A. Schema for Pkd1 experiments. AAV-TBG-Cre (5×10¹⁰) was injected intravenously into Pkd^fl/+ mice to delete one Pkd1 allele in the liver. AAV-TBG-GFP was injected to generate control mice. Two weeks later, mice were injected with one dose of CCl₄ to induce injury. In a separate experiment, 12 weeks of biweekly CCl₄ was used to induce chronic damage and liver fibrosis.

B. Serum ALT and AST in Pkd1 het mice 24 hours after CCl₄ injection (n = 11 and 11).

C. Necrotic cells (circled in yellow) in Pkd1 heterozygous livers 48 hours post CCl₄ injection. Scale bar: 200μm.

D. Quantification of necrosis 48 hours post CCl₄ injection (n = 11 and 11).

E. Sirius Red staining of liver sections after 12 weeks of biweekly CCl₄ injections. Scale bar: 500pm.

F. Quantification of Sirius Red staining after chronic CCl₄ injury (n = 9 and 9).

All data are presented as mean ± SEM. *, p<0.05, **, p<0.01.

Discussion

Decades of liver damage can result in cirrhosis, a pathologic state associated with tissue dysfunction and in some cases, multifocal tumorigenesis.

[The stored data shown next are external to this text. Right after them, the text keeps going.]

(* ===== verification/Answers.v ===== *)
(** * The questions the service answers ([internal/app/service.go], [active.go],
      [context.go] and [nav.go])

    Search from end to end: the intent, the scope of the request, retrieval and
    ranking, and the answers of the graph placed in front of them; the context
    package built on it; and the look-ups of symbols, definitions and references.

    Every stage of a search keeps to the repositories of the request: retrieval,
    fusion, reranking and merging, and each promotion. *)

From S2P Require Import Prelude GoStrings GoSort GoFloat Domain Store Contract Hits Search SearchMerge SearchFuse Commits Graph Intent Callers ContractAnswers ContractUses ContractAnswersFacts.

(** An error of the service: a request it refuses, or a failure. *)
Inductive AnswerError := BadRequest (why : string) | Failure (why : string).

Definition defaultSearchLimit : Z := 10.
Definition maxSearchLimit : Z := 100.
Definition SearchModeSemantic : string := "semantic".
Definition SearchModeKeyword : string := "keyword".
Definition SearchModeHybrid : string := "hybrid".

(** [index.SearchResult] with the mode that ran. *)
Record Answer := { an_Hits : list Hit; an_Total : Z; an_Query : string; an_Mode : string; an_Metadata : Meta }.

(** The parts of [app.Service] a question is answered with; the search service may
    be nil, and [sv_repos] is what listing the repositories answers now. *)
Record AppService := {
  as_search : option Search.Service;
  as_promote : Promoter;
  as_repos : Fallible (list Repo)
}.

(** ** The scope of a request *)

(** [retrievalScope]: the ids, or [None] when nothing is in scope. *)
Definition retrievalScope (s : AppService) (requested : list string) : AnswerError + option (list string) :=
  match requested with
  | _ :: _ => inr (Some requested)
  | [] =>
      match as_repos s with
      | inl e => inl (Failure ("resolve the active repositories: " +:+ store_error_text e))
      | inr all =>
          let active := map r_ID (filter (λ r, r_Active r = true) all) in
          if length active =? length all then inr (Some [])
          else match active with [] => inr None | _ => inr (Some active) end
      end
  end.

(** ** Search *)

Definition with_query (text : string) (q : SearchQuery) : SearchQuery := {|
  sq_Query := text; sq_RepoID := sq_RepoID q; sq_Repos := sq_Repos q; sq_Limit := sq_Limit q; sq_Filter := sq_Filter q;
  sq_Intent := sq_Intent q |}.
Definition with_limit (limit : Z) (q : SearchQuery) : SearchQuery := {|
  sq_Query := sq_Query q; sq_RepoID := sq_RepoID q; sq_Repos := sq_Repos q; sq_Limit := limit; sq_Filter := sq_Filter q;
  sq_Intent := sq_Intent q |}.
Definition with_repos (repos : list string) (q : SearchQuery) : SearchQuery := {|
  sq_Query := sq_Query q; sq_RepoID := sq_RepoID q; sq_Repos := repos; sq_Limit := sq_Limit q; sq_Filter := sq_Filter q;
  sq_Intent := sq_Intent q |}.
Definition clamp (default max limit : Z) : Z := if (limit <=? 0)%Z then default else if (max <? limit)%Z then max else limit.

Section Answers.
  (** [Quote] is [strconv.Quote]; [sched] is the order the searchers finish in. *)
  Context (Quote : string → string) (sched : list nat).
(** A local repository lies inside one of the directories the configuration allows, when
    it allows any: its path is absolute and clean, it is there, and below an allowed
    directory component by component: a link up ([..]) or a sibling with
    the same beginning of its name does not pass.  A path that exists and is inside is
    never refused. *)
Theorem local_paths_inside home cwd GenerateID stat paths req :
  (∀ wd, cwd = inr wd → IsAbs wd = true) →
  let s := Init paths in
  let inside ts := default [] paths = [] ∨
    ∃ root rs ws, root ∈ default [] paths ∧ Forall component rs ∧
      Abs cwd (ExpandPath home root) = Some (root_path rs) ∧ ts = rs ++ ws in
  match LocalAdd home cwd GenerateID stat s req with
  | inr r => ∃ ts, Forall component ts ∧ Abs cwd (ar_Path req) = Some (root_path ts) ∧ r_Path r = root_path ts ∧
               stat (r_Path r) = None ∧ inside ts
  | inl e => ar_Path req = "" ∨ Abs cwd (ar_Path req) = None ∨
      ∃ ts, Forall component ts ∧ Abs cwd (ar_Path req) = Some (root_path ts) ∧ (¬ inside ts ∨ is_Some (stat (root_path ts)))
  end.
Proof.
  intros Hw s inside. unfold LocalAdd. destruct (String.eqb_spec (ar_Path req) "") as [E|E]; [by left |].
  destruct (Abs cwd (ar_Path req)) as [a|] eqn:Ea; [|by right; left].
  destruct (Abs_rooted _ _ _ Hw Ea) as (ts & Ht & ->).
  assert (pathAllowed home cwd s (root_path ts) = true ↔ inside ts) as Hin.
  { unfold pathAllowed, inside, s, Init. cbn [ls_paths]. destruct (default [] paths) as [|p ps]; [naive_solver |].
    rewrite existsb_exists. split.
    - intros (root & Hr%list_elem_of_In & H). apply root_allows_spec in H as (rs & ws & H1 & H2 & H3); [|done..]. right. by exists root, rs, ws.
    - intros [[=]|(root & rs & ws & Hr & H1 & H2 & H3)]. exists root. rewrite <- list_elem_of_In. split; [done |].
      apply root_allows_spec; [done..|]. by exists rs, ws. }
  destruct (pathAllowed _ _ _ _) eqn:Ep; simpl negb; cbv iota.
  - destruct (stat (root_path ts)) eqn:Es.
    + right. right. exists ts. rewrite Es. eauto.
    + exists ts. cbn [r_Path]. split_and!; [done..|]. by apply Hin.
  - right. right. exists ts. split_and!; [done..|]. left. intros H. by apply Hin in H.
Qed.

Lemma local_paths_inside_witness :
  let add p := LocalAdd (inr "/home/dev") (inr "/home/dev/src") (λ n p, n +:+ "@" +:+ p) (λ _, None) (Init (Some ["~/src"; "/srv/repos/"]))
                 {| ar_Name := ""; ar_URL := ""; ar_Path := p; ar_Branch := "" |} in
  let path r := match r with inr r => Some (r_Path r) | inl _ => None end in
  map (λ p, path (add p)) ["/srv/repos"; "api"; "../src/./web/"; "/srv/repos-evil"; "/srv/repos/../../etc"; "~/src"] =
    [Some "/srv/repos"; Some "/home/dev/src/api"; Some "/home/dev/src/web"; None; None; Some "/home/dev/src/~/src"] ∧
  ∃ ts, Forall component ts ∧ "/home/dev/src/web" = root_path ts.
Proof.
  intros add path. split; [vm_compute; reflexivity |].
  pose proof (local_paths_inside (inr "/home/dev") (inr "/home/dev/src") (λ n p, n +:+ "@" +:+ p) (λ _, None) (Some ["~/src"; "/srv/repos/"])
    {| ar_Name := ""; ar_URL := ""; ar_Path := "../src/./web/"; ar_Branch := "" |} ltac:(by intros wd [= <-])) as H.
  destruct H as (ts & H1 & _ & H2 & _). exists ts. split; [exact H1 |]. rewrite <- H2. vm_compute. reflexivity.
Defined.

(** ** Forgetting everything that can be forgotten *)

Section ForgettingFacts.
  Context {X : Type}.

(** [holds part x] says that the repository is still in a part; a removal that reports no error has
    taken it out, and no removal puts it back anywhere. *)
Context (holds : string → X → Prop).
Definition removes (s : @step X) : Prop := ∀ x e x', snd s x = (e, x') →
  (e = None → ¬ holds (fst s) x') ∧ ∀ part, ¬ holds part x → ¬ holds part x'.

This observation is attributed to the “field effect” within damaged livers, but the molecular characteristics of the field remain incompletely defined. Until now, DNA level genomic changes have not been successfully measured in the earliest phases of liver damage, potentially due to sequencing approaches focused only on selected cancer genes (Nault et al., 2013, 2014). Our results showed that mutations accumulate in liver tissues as they become more damaged and fibrotic. The average piece of diseased liver the size of a raindrop contains 1–2 mutations, indicative of a high level of somatic mutagenesis across the organ. Many normal tissue sequencing studies have used single callers with multifocal sampling to emphasize sensitivity. We intersected multiple callers in an attempt to increase specificity, potentially at the expense of sensitivity. Even so, it appears that the rate of mutation in diseased liver is lower than that of skin or esophagus, but probably higher than that of aged colonic crypts (Lee-Six et al., 2018a). It is possible that tissues restricted by architectural boundaries have a lower detectable mutation rate due to an inability for cells to proliferate without restrictions. Caveats of this comparison include differences in disease processes, sampling, sequencing breadth, sequencing depth, and mutation calling between studies.

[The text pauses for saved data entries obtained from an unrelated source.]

Definition with_units (us : list ASTUnit) (fc : fileCtx) : fileCtx := {|
  fc_path := fc_path fc; fc_lang := fc_lang fc; fc_src := fc_src fc; fc_units := us; fc_edges := fc_edges fc; fc_cov := fc_cov fc;
  fc_https := fc_https fc; fc_tables := fc_tables fc; fc_consts := fc_consts fc |}.
Definition with_edges (es : list Edge) (fc : fileCtx) : fileCtx := {|
  fc_path := fc_path fc; fc_lang := fc_lang fc; fc_src := fc_src fc; fc_units := fc_units fc; fc_edges := es; fc_cov := fc_cov fc;
  fc_https := fc_https fc; fc_tables := fc_tables fc; fc_consts := fc_consts fc |}.
Definition with_cov (cov : option (gmap string CoverageCounts)) (fc : fileCtx) : fileCtx := {|
  fc_path := fc_path fc; fc_lang := fc_lang fc; fc_src := fc_src fc; fc_units := fc_units fc; fc_edges := fc_edges fc; fc_cov := cov;
  fc_https := fc_https fc; fc_tables := fc_tables fc; fc_consts := fc_consts fc |}.
Definition with_https (hs : list httpSite) (fc : fileCtx) : fileCtx := {|
  fc_path := fc_path fc; fc_lang := fc_lang fc; fc_src := fc_src fc; fc_units := fc_units fc; fc_edges := fc_edges fc; fc_cov := fc_cov fc;
  fc_https := hs; fc_tables := fc_tables fc; fc_consts := fc_consts fc |}.
Definition with_tables (ts : list pendingTable) (fc : fileCtx) : fileCtx := {|
  fc_path := fc_path fc; fc_lang := fc_lang fc; fc_src := fc_src fc; fc_units := fc_units fc; fc_edges := fc_edges fc; fc_cov := fc_cov fc;
  fc_https := fc_https fc; fc_tables := ts; fc_consts := fc_consts fc |}.
Definition with_consts (cs : gmap string string) (fc : fileCtx) : fileCtx := {|
  fc_path := fc_path fc; fc_lang := fc_lang fc; fc_src := fc_src fc; fc_units := fc_units fc; fc_edges := fc_edges fc; fc_cov := fc_cov fc;
  fc_https := fc_https fc; fc_tables := fc_tables fc; fc_consts := cs |}.
Definition new_file (path lang src : string) (cov : option (gmap string CoverageCounts)) : fileCtx := {|
  fc_path := path; fc_lang := lang; fc_src := src; fc_units := []; fc_edges := []; fc_cov := cov;
  fc_https := []; fc_tables := []; fc_consts := ∅ |}.
(** ** Brokers *)

Definition brokerVendorMarkers : list string :=
  ["kafka"; "rabbit"; "amqp"; "sqs"; "sns"; "nats"; "jetstream"; "pubsub"; "pub_sub"; "servicebus"; "service_bus"; "eventhub"; "event_hub";
   "eventbridge"; "kinesis"; "pulsar"; "mqtt"; "stomp"; "jmstemplate"; "streambridge"; "redis"].
Definition brokerRoleMarkers : list string :=
  ["eventbus"; "messagebus"; "messagebroker"; "broker"; "publisher"; "subscriber"; "producer"; "consumer"].
Definition brokerMarkers : list string := brokerVendorMarkers ++ brokerRoleMarkers.
(** [brokerSourceMarkers], [hasBrokerImport] ([messaging.go]) *)
Definition brokerSourceMarkers : list string := brokerVendorMarkers ++
  ["sarama"; "pika"; "kombu"; "amqplib"; "amqp091"; "streadway"; "aio_pika"; "easynetq"; "masstransit"; "nservicebus"; "rebus";
   "javax.jms"; "jakarta.jms"; "activemq"; "rocketmq"; "org.springframework.jms"; "ibmmq"; "ibm.mq"; "pymqi"; "azure.messaging";
   "cloud.pubsub"; "eventstore"; "solace"; "paho"; "celery"; "bullmq"; "ioredis"; "zeromq"; "pyzmq"].
Definition hasBrokerImport (src : string) : bool := existsb (Contains (ToLower src)) brokerSourceMarkers.
Definition hasBroker (fc : fileCtx) : bool := hasBrokerImport (fc_src fc).
Definition brokerPublishVerbs : list string :=
  ["publish"; "publishasync"; "publishmessage"; "send"; "sendasync"; "sendmessage"; "sendmessageasync"; "sendtoqueue"; "produce";
   "produceasync"; "emit"; "enqueue"; "convertandsend"; "basicpublish"; "basicpublishasync"; "basic_publish"; "publish_message"; "send_message"].
Definition brokerSubscribeVerbs : list string :=
  ["subscribe"; "subscribeasync"; "consume"; "consumeasync"; "receive"; "receivemessage"; "receivemessages"; "basicconsume";
   "basicconsumeasync"; "basic_consume"; "receive_message"; "receive_messages"; "listen"; "pull"; "createprocessor"; "createreceiver"].
Definition brokerDestFields : list string :=
  ["routing_key"; "routingkey"; "queue"; "queueurl"; "queue_url"; "queuename"; "queue_name"; "topic"; "topicarn"; "topic_arn"; "topicname";
   "topic_name"; "subject"; "channel"; "stream"; "destination"; "exchange"; "subscription"].
Definition hasBrokerMarker (s : string) : bool := containsAnyFold s brokerMarkers.
Definition hasBrokerVendor (s : string) : bool := containsAnyFold s brokerVendorMarkers.
Definition brokerEvidence (fc : fileCtx) (cs : callSite) : bool :=
  if hasBrokerVendor (cs_Object cs) || hasBrokerVendor (cs_RecvType cs) then true else hasBroker fc.
Definition brokerHandle (fc : fileCtx) (cs : callSite) : bool :=
  hasBrokerMarker (cs_Object cs) || hasBrokerMarker (cs_RecvType cs) || hasBroker fc.
Definition queueNameLike (s : string) : bool :=
  let s := TrimSpace s in
  if (String.length s <? 3) || (96 <? String.length s) then false
  else if ContainsFunc (λ c, blank_byte c || quote_byte c && negb (Ascii.eqb c "`") || ContainsByte c "{}()<>,;=") s || HasPrefix s "/" then false
  else if Contains s "://" then false
  else str_forallb (λ c, letter c || is_digit_byte c || ContainsByte c ".-_:/*$") s && (3 <=? count_letters s).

Though previously untested, the biological relevance of recurrent somatic alterations occurring in normal tissues have generally been hypothesized to 1) drive clonal expansion, and 2) represent steps towards transformation. An in vivo screen allowed us to interrogate the first assumption and prioritize functional genes in an orthogonal fashion with respect to genomics. It was remarkable that ARID1A was one of the top hits in both the CRISPR screen and sequencing analyses, since we had previously shown a clear role for this gene in regeneration (Sun et al., 2016). Other recurrently mutated genes such as PKD1 and KMT2D also demonstrated unexpected but robust fitness promoting effects in the context of injury. Kmt2c and Kmt2d knockout mice were previously shown to protect against fatty liver disease (Kim et al., 2015, 2016), but had not been studied in liver regeneration. It is unknown if clonal expansion is dependent on mutations occurring in particular stem or progenitor cells marked by SOX9, TERT, or AXIN2 (Font-Burgada et al., 2015; Lin et al., 2018; Wang et al., 2015). While it is known that the TERT promoter is frequently mutated in cirrhosis and also likely functions to promote hepatocyte fitness, we did not focus on non-coding mutations in this study. Also, mutations in SOX9 or AXIN2 were not observed at an appreciable frequency. Overall, the mutational recurrency, in vivo CRISPR screening, and animal modeling experiments supported the idea that somatic mutational mechanisms impinge on pathways that promote cell proliferation and resistance to toxic insults, in addition to pathways that lead to transformation. Potential “benefits” of normal tissue mutations have not been highlighted in the context of clonal hematopoiesis or squamous tissue mutations (Lee-Six et al., 2018b; Martincorena et al., 2015, 2018), although it is likely that adaptive mutations also exist in those settings.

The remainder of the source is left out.